Thursday, June 19, 2014

China: If We Built It. It Must Be Ours

China has in the last several years become quite aggressive if not arrogant in making territorial claims in both the South and East China seas.  In November of last year China unilaterally declared a no fly zone over two thirds of the  East China sea to include territory which clearly belongs to South Korea and Japan.  Following that the Chinese government issued a map which claimed China controlled almost the entirety of the South China sea.     In April China moved an oil drilling rig into disputed waters with Vietnam which set off anti Chinese riots resulting in several deaths, destruction of property and they evacuation of its citizens from Vietnam.   China seems to believe these unilateral actions will be a fait accompli except China never its actions might lead to mutual defense agreements between Japan and the countries of Southeast Asia   currently in facing China's territorial land grabs.  After all China beats  the Japan "is coming for your country" like a cheap drum.  That seems to have backfired.

Now China is constructing artificial islands to further boost its claims.

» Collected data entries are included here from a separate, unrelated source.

(* ===== verification/OrderStatus.v ===== *)
(** * Order statuses (apps/execution_gateway/database.py, lines 34-77)

    The status vocabulary, the set of terminal statuses and the rank used by
    conflict resolution, with the facts that tie the two tables together. *)

From S2P Require Import Prelude.

Open Scope Z_scope.

Definition TERMINAL_STATUSES : gset string :=
  list_to_set ["filled"; "canceled"; "expired"; "failed"; "rejected"; "replaced";
               "done_for_day"; "blocked_kill_switch"; "blocked_circuit_breaker"].

Definition STATUS_RANKS : gmap string Z :=
  list_to_map [
    (* Rank 1: initial *)
    ("pending_new", 1); ("dry_run", 1);
    (* Rank 2: submitted *)
    ("submitted", 2); ("submitted_unconfirmed", 2); ("new", 2); ("accepted", 2);
    (* Rank 3: active *)
    ("pending_cancel", 3); ("pending_replace", 3); ("calculated", 3); ("stopped", 3);
    ("suspended", 3); ("partially_filled", 3);
    (* Rank 4: terminal (non-fill) *)
    ("canceled", 4); ("expired", 4); ("failed", 4); ("rejected", 4); ("replaced", 4);
    ("done_for_day", 4); ("blocked_kill_switch", 4); ("blocked_circuit_breaker", 4);
    (* Rank 5: terminal (fill) *)
    ("filled", 5)].

Definition status_rank_for (status : string) : Z := default 0 (STATUS_RANKS !! status).

Definition is_terminal_status (status : string) : bool :=
  bool_decide (status ∈ TERMINAL_STATUSES).

Definition PENDING_STATUSES : list string :=
  ["new"; "pending_new"; "submitted"; "submitted_unconfirmed"; "accepted";
   "pending_cancel"; "pending_replace"; "partially_filled"].

(** Which source an update comes from (reconciliation/orders.py). *)
Definition SOURCE_PRIORITY_MANUAL : Z := 1.
Definition SOURCE_PRIORITY_RECONCILIATION : Z := 2.
Definition SOURCE_PRIORITY_WEBHOOK : Z := 3.

(** ** The two tables agree *)

(** A predicate of a rank that fails for unknown statuses holds of a status only
    if the status is a key of the table. *)
Lemma rank_cases (P : string -> Z -> Prop) :
  map_Forall P STATUS_RANKS -> (forall s, STATUS_RANKS !! s = None -> P s 0) ->
  forall s, P s (status_rank_for s).
Proof.
  intros H Hnone s. unfold status_rank_for. destruct (STATUS_RANKS !! s) as [r|] eqn:E; simpl.
  - by apply (H s r).
  - by apply Hnone.
Qed.

Lemma rank_range s : 0 <= status_rank_for s <= 5.
Proof.
  apply (rank_cases (fun _ r => 0 <= r <= 5)); [|lia].
  apply (bool_decide_unpack _). vm_compute. exact I.
Qed.

(** C-helper: a status is terminal exactly when its rank is at least 4. *)
Lemma terminal_iff_rank s : s ∈ TERMINAL_STATUSES <-> 4 <= status_rank_for s.
Proof.
  apply (rank_cases (fun s r => s ∈ TERMINAL_STATUSES <-> 4 <= r)).
  - apply (bool_decide_unpack _). vm_compute. exact I.
  - intros s' H. split; [|lia]. intros Hs. exfalso.
    assert (Hall : set_Forall (fun t => is_Some (STATUS_RANKS !! t)) TERMINAL_STATUSES).
    { apply (bool_decide_unpack _). vm_compute. exact I. }
    destruct (Hall s' Hs) as [r Hr]. congruence.
Qed.

Lemma rank_filled s : status_rank_for s = 5 <-> s = "filled".
Proof.
  apply (rank_cases (fun s r => r = 5 <-> s = "filled")).
  - apply (bool_decide_unpack _). vm_compute. exact I.
  - intros s' H. split; [lia|]. intros ->. discriminate H.
Qed.

Lemma pending_not_terminal s : s ∈ PENDING_STATUSES -> s ∉ TERMINAL_STATUSES.
Proof.
  assert (H : Forall (fun s => s ∉ TERMINAL_STATUSES) PENDING_STATUSES).
  { apply (bool_decide_unpack _). vm_compute. exact I. }
  rewrite Forall_forall in H. apply H.
Qed.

 Pity the poor mapmaker assigned to the South China Sea. The hotly disputed waters in the Pacific are torn between competing claims from all the countries that surround it. China, especially, has been aggressive and sly. It's now dumping sand onto small reefs and shoals, building whole new islands to bolster its territorial claims.
The long list of countries with a claim to the South China Sea also includes Vietnam, the Philippines, Taiwan, Indonesia, Singapore, Malaysia, Cambodia, and Thailand, and many are not happy about China's island building. Why do they care so much about this tiny patch of the Pacific? A third of the world's shipping passes through the South China Sea, and huge oil and gas reserves are believed to lie beneath it.
There's no shortage of islands in the sea already; China has just decided to circumvent natural geography. Hundreds of tiny, mostly uninhabited islands dot the South China Sea, and it's ownership of these islands that determines who can lay claim to the surrounding waters. Since January, China has built three or four new islands in the Spratly archipelago near the Philippines.